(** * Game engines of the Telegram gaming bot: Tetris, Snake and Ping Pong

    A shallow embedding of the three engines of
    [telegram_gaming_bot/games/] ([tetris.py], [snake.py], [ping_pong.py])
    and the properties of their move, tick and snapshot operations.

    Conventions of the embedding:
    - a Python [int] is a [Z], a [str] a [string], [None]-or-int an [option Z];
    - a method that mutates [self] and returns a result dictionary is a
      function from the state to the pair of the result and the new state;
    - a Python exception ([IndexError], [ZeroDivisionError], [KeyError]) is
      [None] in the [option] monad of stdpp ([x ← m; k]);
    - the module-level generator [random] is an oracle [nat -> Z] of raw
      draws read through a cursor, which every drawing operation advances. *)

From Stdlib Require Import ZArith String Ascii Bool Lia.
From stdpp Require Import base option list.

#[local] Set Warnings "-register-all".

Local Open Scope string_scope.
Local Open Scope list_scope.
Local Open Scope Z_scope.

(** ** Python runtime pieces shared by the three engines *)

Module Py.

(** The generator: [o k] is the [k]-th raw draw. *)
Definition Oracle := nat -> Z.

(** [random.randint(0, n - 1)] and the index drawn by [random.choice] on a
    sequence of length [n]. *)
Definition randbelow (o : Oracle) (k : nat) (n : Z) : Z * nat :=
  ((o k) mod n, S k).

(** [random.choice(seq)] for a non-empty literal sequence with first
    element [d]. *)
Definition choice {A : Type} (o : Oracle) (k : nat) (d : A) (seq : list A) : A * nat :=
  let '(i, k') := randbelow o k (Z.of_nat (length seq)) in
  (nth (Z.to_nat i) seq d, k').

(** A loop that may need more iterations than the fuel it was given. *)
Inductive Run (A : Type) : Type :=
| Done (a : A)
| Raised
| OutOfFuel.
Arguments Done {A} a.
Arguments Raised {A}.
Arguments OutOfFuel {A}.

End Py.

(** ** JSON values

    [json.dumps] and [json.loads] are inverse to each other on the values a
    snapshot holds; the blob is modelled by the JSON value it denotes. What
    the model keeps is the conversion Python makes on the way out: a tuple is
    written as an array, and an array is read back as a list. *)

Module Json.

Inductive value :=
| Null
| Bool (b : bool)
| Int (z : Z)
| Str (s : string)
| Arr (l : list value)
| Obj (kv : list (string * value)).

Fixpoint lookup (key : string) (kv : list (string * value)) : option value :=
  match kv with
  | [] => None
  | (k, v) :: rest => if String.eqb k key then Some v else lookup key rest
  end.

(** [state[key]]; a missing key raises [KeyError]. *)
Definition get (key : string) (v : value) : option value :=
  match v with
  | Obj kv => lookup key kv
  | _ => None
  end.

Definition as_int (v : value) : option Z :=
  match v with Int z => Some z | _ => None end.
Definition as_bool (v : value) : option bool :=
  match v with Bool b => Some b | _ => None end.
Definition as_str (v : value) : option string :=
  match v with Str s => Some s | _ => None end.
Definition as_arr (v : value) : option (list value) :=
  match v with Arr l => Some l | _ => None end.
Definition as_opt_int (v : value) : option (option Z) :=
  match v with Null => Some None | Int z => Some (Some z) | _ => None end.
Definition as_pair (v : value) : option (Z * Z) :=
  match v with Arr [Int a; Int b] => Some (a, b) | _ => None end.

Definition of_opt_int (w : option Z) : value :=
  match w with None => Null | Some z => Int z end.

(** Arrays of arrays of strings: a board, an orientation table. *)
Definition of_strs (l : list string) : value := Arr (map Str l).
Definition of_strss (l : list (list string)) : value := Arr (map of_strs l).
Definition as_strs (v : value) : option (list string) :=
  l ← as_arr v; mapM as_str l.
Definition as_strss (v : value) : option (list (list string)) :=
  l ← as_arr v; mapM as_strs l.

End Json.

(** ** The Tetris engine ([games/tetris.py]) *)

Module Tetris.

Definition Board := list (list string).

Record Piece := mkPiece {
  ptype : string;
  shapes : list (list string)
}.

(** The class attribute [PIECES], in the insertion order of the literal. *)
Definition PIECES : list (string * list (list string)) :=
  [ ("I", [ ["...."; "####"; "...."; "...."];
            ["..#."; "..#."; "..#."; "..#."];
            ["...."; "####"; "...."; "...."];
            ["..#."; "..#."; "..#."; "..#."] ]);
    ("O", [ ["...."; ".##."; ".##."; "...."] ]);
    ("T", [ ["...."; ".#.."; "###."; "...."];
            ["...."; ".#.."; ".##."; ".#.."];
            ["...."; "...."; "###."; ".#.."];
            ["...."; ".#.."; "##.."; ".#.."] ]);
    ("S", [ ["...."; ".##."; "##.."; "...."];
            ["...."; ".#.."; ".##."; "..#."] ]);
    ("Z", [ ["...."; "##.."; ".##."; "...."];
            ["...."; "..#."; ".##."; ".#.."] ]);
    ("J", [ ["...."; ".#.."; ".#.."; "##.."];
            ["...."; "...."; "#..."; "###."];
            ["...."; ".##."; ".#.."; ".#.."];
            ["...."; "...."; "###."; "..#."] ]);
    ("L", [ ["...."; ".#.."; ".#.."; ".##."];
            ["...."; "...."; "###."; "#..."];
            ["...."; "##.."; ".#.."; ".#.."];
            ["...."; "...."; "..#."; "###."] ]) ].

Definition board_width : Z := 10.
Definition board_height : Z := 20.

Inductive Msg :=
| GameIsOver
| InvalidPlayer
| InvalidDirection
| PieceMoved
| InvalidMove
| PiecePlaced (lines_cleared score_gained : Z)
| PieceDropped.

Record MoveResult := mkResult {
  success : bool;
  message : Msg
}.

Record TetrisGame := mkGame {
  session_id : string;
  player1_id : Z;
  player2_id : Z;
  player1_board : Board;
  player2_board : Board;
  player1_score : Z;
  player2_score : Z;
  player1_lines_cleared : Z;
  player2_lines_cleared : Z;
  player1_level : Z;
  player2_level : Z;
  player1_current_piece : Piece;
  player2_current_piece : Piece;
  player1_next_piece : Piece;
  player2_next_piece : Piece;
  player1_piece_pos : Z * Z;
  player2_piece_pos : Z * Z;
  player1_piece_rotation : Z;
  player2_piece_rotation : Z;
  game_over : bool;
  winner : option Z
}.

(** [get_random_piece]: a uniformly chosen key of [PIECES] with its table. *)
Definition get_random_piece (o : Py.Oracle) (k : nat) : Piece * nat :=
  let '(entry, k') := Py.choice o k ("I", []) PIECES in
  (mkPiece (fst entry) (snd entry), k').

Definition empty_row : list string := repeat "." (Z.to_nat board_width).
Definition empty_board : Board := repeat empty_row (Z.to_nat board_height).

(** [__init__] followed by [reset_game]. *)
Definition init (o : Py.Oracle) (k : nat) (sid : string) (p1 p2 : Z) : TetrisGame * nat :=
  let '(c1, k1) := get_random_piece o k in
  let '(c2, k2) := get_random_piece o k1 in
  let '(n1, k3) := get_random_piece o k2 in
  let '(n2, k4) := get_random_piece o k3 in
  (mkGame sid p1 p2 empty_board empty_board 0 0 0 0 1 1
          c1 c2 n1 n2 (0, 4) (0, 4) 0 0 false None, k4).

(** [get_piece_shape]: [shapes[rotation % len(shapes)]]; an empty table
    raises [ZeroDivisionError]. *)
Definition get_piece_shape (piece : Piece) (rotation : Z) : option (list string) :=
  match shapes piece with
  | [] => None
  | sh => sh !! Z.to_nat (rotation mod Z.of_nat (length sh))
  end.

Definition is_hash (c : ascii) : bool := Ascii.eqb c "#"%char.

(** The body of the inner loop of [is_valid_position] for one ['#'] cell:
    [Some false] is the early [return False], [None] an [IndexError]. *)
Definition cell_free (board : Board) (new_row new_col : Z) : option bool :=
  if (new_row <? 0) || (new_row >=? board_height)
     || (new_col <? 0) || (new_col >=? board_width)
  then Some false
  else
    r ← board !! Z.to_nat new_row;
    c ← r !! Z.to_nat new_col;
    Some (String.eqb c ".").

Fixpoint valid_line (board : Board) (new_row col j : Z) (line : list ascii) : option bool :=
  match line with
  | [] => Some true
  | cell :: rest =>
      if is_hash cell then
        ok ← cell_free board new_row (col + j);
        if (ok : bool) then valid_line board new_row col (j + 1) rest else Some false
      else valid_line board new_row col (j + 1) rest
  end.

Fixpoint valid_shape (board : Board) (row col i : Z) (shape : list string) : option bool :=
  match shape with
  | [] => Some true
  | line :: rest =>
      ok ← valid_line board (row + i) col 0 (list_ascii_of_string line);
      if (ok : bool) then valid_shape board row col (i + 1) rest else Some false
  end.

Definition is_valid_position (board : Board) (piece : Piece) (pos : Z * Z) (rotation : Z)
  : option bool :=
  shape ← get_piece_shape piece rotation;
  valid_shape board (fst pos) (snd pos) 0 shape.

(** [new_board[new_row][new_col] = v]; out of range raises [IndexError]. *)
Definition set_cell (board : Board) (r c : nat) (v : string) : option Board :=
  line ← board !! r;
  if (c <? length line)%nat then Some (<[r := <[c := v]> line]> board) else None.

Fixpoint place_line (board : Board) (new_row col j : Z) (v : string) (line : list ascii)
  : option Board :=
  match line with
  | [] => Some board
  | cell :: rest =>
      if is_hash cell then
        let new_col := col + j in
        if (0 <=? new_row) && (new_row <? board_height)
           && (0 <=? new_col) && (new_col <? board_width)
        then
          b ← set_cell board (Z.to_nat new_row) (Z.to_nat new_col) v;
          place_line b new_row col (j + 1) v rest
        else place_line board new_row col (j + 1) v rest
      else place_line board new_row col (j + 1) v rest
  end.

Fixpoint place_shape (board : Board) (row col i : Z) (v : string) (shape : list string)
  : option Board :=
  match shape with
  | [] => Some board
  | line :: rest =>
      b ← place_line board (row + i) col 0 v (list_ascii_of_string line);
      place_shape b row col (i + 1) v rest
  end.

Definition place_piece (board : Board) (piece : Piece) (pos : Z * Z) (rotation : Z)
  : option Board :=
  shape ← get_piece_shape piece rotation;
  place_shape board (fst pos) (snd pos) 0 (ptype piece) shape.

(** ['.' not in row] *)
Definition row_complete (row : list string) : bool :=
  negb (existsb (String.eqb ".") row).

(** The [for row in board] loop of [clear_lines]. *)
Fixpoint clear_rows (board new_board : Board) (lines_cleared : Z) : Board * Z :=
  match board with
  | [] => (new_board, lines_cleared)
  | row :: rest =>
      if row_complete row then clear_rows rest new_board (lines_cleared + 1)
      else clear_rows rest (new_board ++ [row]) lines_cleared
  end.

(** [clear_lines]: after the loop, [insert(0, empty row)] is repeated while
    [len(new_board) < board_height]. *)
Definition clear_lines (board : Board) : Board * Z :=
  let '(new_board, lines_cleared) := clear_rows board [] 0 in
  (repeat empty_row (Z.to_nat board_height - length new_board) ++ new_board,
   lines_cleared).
+-------+
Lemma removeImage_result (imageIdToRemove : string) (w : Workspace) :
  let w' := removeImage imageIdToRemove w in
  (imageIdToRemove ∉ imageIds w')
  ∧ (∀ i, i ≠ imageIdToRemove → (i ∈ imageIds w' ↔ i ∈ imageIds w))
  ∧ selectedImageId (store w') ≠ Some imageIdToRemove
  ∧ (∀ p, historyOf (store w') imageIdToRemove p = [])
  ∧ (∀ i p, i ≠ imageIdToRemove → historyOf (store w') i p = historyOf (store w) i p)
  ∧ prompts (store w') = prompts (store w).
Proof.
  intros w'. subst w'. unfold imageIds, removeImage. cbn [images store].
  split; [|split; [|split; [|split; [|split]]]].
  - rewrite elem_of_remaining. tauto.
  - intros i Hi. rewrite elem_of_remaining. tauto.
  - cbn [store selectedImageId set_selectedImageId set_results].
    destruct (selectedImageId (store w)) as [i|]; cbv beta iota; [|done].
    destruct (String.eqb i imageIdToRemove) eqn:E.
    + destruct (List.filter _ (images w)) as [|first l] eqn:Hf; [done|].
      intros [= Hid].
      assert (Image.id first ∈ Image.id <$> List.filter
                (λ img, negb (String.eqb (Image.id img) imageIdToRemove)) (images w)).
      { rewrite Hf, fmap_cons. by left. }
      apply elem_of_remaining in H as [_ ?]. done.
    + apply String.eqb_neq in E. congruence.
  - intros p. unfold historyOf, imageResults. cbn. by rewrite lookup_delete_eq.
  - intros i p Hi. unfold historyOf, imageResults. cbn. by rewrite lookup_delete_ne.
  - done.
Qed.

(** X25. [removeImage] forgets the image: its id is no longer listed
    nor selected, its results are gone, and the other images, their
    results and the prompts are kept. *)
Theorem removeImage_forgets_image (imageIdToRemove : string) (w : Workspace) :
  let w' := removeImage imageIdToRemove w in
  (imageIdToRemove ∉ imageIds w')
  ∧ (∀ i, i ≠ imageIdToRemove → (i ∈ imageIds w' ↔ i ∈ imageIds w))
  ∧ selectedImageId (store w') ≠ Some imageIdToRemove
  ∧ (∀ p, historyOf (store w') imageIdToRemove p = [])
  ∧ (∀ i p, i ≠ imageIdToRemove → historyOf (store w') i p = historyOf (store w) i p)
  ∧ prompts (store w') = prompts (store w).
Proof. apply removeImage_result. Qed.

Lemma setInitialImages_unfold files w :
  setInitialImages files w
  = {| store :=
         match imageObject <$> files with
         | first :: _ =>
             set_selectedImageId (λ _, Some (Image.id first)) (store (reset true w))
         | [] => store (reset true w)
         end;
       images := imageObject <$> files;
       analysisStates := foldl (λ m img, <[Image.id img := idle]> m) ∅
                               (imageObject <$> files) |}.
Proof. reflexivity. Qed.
+-------+
- _ASSIGNMENT_
Find "A shallow embedding" in the entries above and copy that whole line exactly, then each line after it through the line that contains "From stdpp Require Import base option list.".

- _ANSWER BOX_
    A shallow embedding of the three engines of
    [telegram_gaming_bot/games/] ([tetris.py], [snake.py], [ping_pong.py])
    and the properties of their move, tick and snapshot operations.

    Conventions of the embedding:
    - a Python [int] is a [Z], a [str] a [string], [None]-or-int an [option Z];
    - a method that mutates [self] and returns a result dictionary is a
      function from the state to the pair of the result and the new state;
    - a Python exception ([IndexError], [ZeroDivisionError], [KeyError]) is
      [None] in the [option] monad of stdpp ([x ← m; k]);
    - the module-level generator [random] is an oracle [nat -> Z] of raw
      draws read through a cursor, which every drawing operation advances. *)

From Stdlib Require Import ZArith String Ascii Bool Lia.
From stdpp Require Import base option list.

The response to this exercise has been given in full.